No reliable way to detect AI-generated text, boffins sigh

The popularity of word salad prepared by large language models (LLMs) like OpenAI's ChatGPT, Google's Bard, and Meta's LLaMa has prompted academics to look for ways to detect machine-generated text.

Sadly, existing detection schemes may not be much better than flipping a coin, raising the possibility that we're destined to ingest statistically composed copy as a consequence of online content consumption.

Five computer scientists from the University of Maryland in the US - Vinu Sankar Sadasivan, Aounon Kumar, Sriram Balasubramanian, Wenxiao Wang, and Soheil Feizi - recently looked into detecting text generated by large language models.

Their findings, detailed in a paper titled Can AI-Generated Text be Reliably Detected?, can be predicted using Betteridge's law of headlines: any headline that ends in a question mark can be answered by the word no.

Citing several purported detectors of LLM-generated text, the boffins observe, "In this paper, we show both theoretically and empirically, that these state-of-the-art detectors cannot reliably detect LLM outputs in practical scenarios."

LLM output detection thus, like CAPTCHA puzzles [PDF], seems destined to fail as machine-learning models continue to improve and become capable of mimicking human output.

The boffins argue that the unregulated use of these models - which are now being integrated into widely used applications from major technology companies - has the potential to lead to undesirable consequences, such as sophisticated spam, manipulative fake news, inaccurate summaries of documents, and plagiarism.

It turns out simply paraphrasing the text output of an LLM - something that can be done with a word substitution program - is often enough to evade detection.

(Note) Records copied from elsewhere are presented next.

Lemma UF_ids this sp t :
  resolvedSpec this = Some sp ->
  attrs "id" (UF highlight this false t)
  = flat_map (fun r => t_elementId r :: map p_elementId (shownPaths this r)) (s_tags sp).
Proof.
  intros H. unfold UF. rewrite H. simpl unless. collect_simpl.
  apply flat_map_ext. intros r. by rewrite flat_map_single.
Qed.

(** *** What a search leaves *)

(** The ids of operations among the ids of a page. *)
Definition operationIds (l : list jstr) : list jstr :=
  List.filter (fun id => truthy id && negb (reserved id)) l.

(** The operations that match the search, tag by tag. *)
Definition matching (this : RapiDoc) (sp : Spec) : list Path :=
  flat_map (fun t => List.filter (fun p => mt (searchVal this) p (t_name t)) (t_paths t))
    (s_tags sp).

Lemma operationIds_app a b : operationIds (a ++ b) = operationIds a ++ operationIds b.
Proof. apply List.filter_app. Qed.

Lemma operationIds_none l :
  Forall (fun id => id = [] \/ reserved id = true) l -> operationIds l = [].
Proof.
  induction 1 as [|id l H _ IH]; [done|]. cbn [operationIds List.filter].
  destruct H as [->|H]; [done|]. by rewrite H, andb_false_r.
Qed.

Lemma operationIds_paths l :
  Forall wfPath l -> operationIds (map p_elementId l) = map p_elementId l.
Proof.
  induction 1 as [|p l H _ IH]; [done|]. cbn [operationIds List.filter map].
  rewrite (operation_not_reserved p H).
  assert (E : truthy (p_elementId p) = true).
  { destruct H as [_ ->]. unfold elementIdOf. by destruct (p_method p). }
  rewrite E. simpl. by f_equal.
Qed.

Lemma operationIds_flat_map {A} (f : A -> list jstr) l :
  operationIds (flat_map f l) = flat_map (fun x => operationIds (f x)) l.
Proof. induction l as [|x l IH]; [done|]. simpl. by rewrite operationIds_app, IH. Qed.

Lemma mt_empty p r : mt [] p r = true.
Proof.
  unfold mt, includes. rewrite (toLowerCase_ascii []) by done.
  unfold indexOf. simpl. by destruct (drop 0 _).
Qed.

Lemma shown_matching this t :
  shownPaths this t = List.filter (fun p => mt (searchVal this) p (t_name t)) (t_paths t).
Proof.
  unfold shownPaths. apply List.filter_ext. intros p.
  destruct (searchVal this) eqn:E; [by rewrite mt_empty|done].
Qed.

Lemma shown_wf this t : wfTag t -> Forall wfPath (shownPaths this t).
Proof.
  intros [_ H]. rewrite Forall_forall in *. intros p. unfold shownPaths.
  rewrite list_elem_of_In, filter_In, <- list_elem_of_In. intros [? _]. auto.
Qed.

Lemma reserved_tag t : wfTag t -> reserved (t_elementId t) = true.
Proof. intros [-> _]. unfold reserved. by rewrite startsWith_app, orb_true_r. Qed.

Lemma reserved_app a x : reserved a = true -> startsWith (u8 "tag--") a = true ->
  reserved (a ++ x) = true.
Proof.
  intros _ H. apply startsWith_spec in H as [r ->]. unfold reserved.
  by rewrite <- app_assoc, startsWith_app, orb_true_r.
Qed.

Lemma topLinks_none this sp : operationIds (topLinks this sp) = [].
Proof.
  apply operationIds_none, Forall_forall. intros id. unfold topLinks. rewrite !elem_of_app.
  intros [[_ H]%elem_of_when|[[_ H]%elem_of_unless|[[_ H]%elem_of_when|H]]].
  - right. case_match; [apply elem_of_app in H as [[_ H]%elem_of_when|H]|].
    + by apply list_elem_of_singleton in H as ->.
    + by apply elem_of_flat_map in H as (h & _ & ->%list_elem_of_singleton).
    + by apply list_elem_of_singleton in H as ->.
  - right. by apply list_elem_of_singleton in H as ->.
  - right. by apply list_elem_of_singleton in H as ->.
  - apply list_elem_of_singleton in H as ->.
    destruct (renderStyle this === u8 "focused"); [by left|by right].
Qed.

Lemma componentLinks_none this sp : operationIds (componentLinks this sp) = [].
Proof.
  apply operationIds_none, Forall_forall. unfold componentLinks.
  intros id [_ (c & _ & H)%elem_of_flat_map]%elem_of_when. right.
  assert (E : exists x, id = u8 "cmp--" ++ x).
  { apply elem_of_when in H as [_ H]. apply elem_of_app in H as [H|H].
    - apply list_elem_of_singleton in H. eauto.
    - apply elem_of_flat_map in H as (e & _ & H%list_elem_of_singleton). eauto. }
  destruct E as [x ->]. unfold reserved. by rewrite startsWith_app, orb_true_r.
Qed.
(* ===== verification/RapidocJsonText.v ===== *)
(** * RapiDoc: JSON texts

    [JSON.stringify] and [JSON.parse] as the API explorer uses them: without a replacer,
    with an indentation or without one.  The text that JavaScript prints for a numeral is
    [numberText]; everything else of the two functions is defined here.

    [parse_stringify]: what is printed is read back, whatever the indentation. *)

From Stdlib Require Import Sorted.
From stdpp Require Import strings numbers list sets.
From S2P Require Import Prelude JsString Html RapidocUrl RapidocSpec RapidocJson.

Open Scope N_scope.

(** ** JSON.stringify *)

Definition lowerHex (d : N) : N := if d <? 10 then 48 + d else 87 + d.
Definition uEscape (c : N) : jstr :=
  [92; 117; lowerHex (c / 4096); lowerHex ((c / 256) mod 16);
   lowerHex ((c / 16) mod 16); lowerHex (c mod 16)].

(** A unit of a string that is printed. *)
Definition quoteUnit (c : N) : jstr :=
  if c =? 34 then [92; 34]
  else if c =? 92 then [92; 92]
  else if c =? 8 then [92; 98]
  else if c =? 9 then [92; 116]
  else if c =? 10 then [92; 110]
  else if c =? 12 then [92; 102]
  else if c =? 13 then [92; 114]
  else if c <? 32 then uEscape c
  else [c].

(** The units of a string; a surrogate on its own is escaped. *)
Fixpoint quoteUnits (s : jstr) : jstr :=
  match s with
  | [] => []
  | h :: r =>
      if isHigh h then
        match r with
        | l :: r' => if isLow l then h :: l :: quoteUnits r' else uEscape h ++ quoteUnits r
        | [] => uEscape h
        end
      else (if isLow h then uEscape h else quoteUnit h) ++ quoteUnits r
  end.

Definition quote (s : jstr) : jstr := [34] ++ quoteUnits s ++ [34].

(** A number that JSON has no numeral for is [null]. *)
Definition finite (r : jstr) : bool :=
  negb ((r === u8 "Infinity") || (r === u8 "-Infinity") || (r === u8 "NaN")).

This can degrade the accuracy of a detector from a baseline of 97 percent to anywhere from 80 percent to 57 percent - not much better than a coin toss.

"Empirically, we show that paraphrasing attacks, where a light paraphraser is applied on top of the generative text model, can break a whole range of detectors, including the ones using the watermarking schemes as well as neural network-based detectors and zero-shot classifiers," the researchers explained in their paper.

In an email to The Register, Soheil Feizi, assistant professor of computer science at UMD College Park and one of the paper's co-authors, explained, "The issue of text watermarking is that it ignores the complex nature of the text distribution. Suppose the following sentence S that contains misinformation is generated by an AI model and it is 'watermarked,' meaning that it contains some hidden signatures so we can detect this is generated by the AI."

"This was actually generated by a watermarked large language model OPT-1.3B," said Feizi. "Now consider a paraphrased version of the above sentence:"

"It contains the same misinformation but this goes undetected by the watermarking method," said Feizi.

"This example points to a fundamental issue of text watermarking: if the watermark algorithm detects all other sentences with the same meaning to an AI-generated one, then it will have a large type-I error: it will detect many human-written sentences as AI-generated ones; potentially making many false accusations of plagiarism."

"On the other hand," Feizi added, "if the watermark algorithm is limited to just AI-generated text, then a simple paraphrasing attack, as we have shown in our paper, can erase watermarking signatures meaning that it can create a large type-II error. What we have shown is that it is not possible to have low type I and II errors at the same time in practical scenarios."

And reversing the application of paraphrasing to a given text sample doesn't really help.

"Suppose reversing paraphrasing is possible," said Vinu Sankar Sadasivan, a computer science doctoral student at UMD College Park and one of the paper's authors, in an email to The Register. "There is a crucial problem in this for detection. A detector should only try to reverse paraphrasing if the sentence is actually generated by AI. Else, reversing paraphrasing could lead to human text falsely detected as AI-generated."

Sadasivan said there are a lot of variations in the way a sentence can be paraphrased so it's not possible to reverse the process, particularly if you don't know the source of the original text.

He explained that watermarking text is more difficult than watermarking images. It requires outputting works in a specific pattern that's imperceptible to humans to assist detection.

"These patterns can be easily removed using paraphrasing attacks we propose in our paper," said Sadasivan. "If they can't be, it's very likely a human-written text is falsely detected as watermarked by a watermarking-based detector."

It gets worse. The boffins describe "a theoretical impossibility result indicating that for a sufficiently good language model, even the best-possible detector can only perform marginally better than a random classifier."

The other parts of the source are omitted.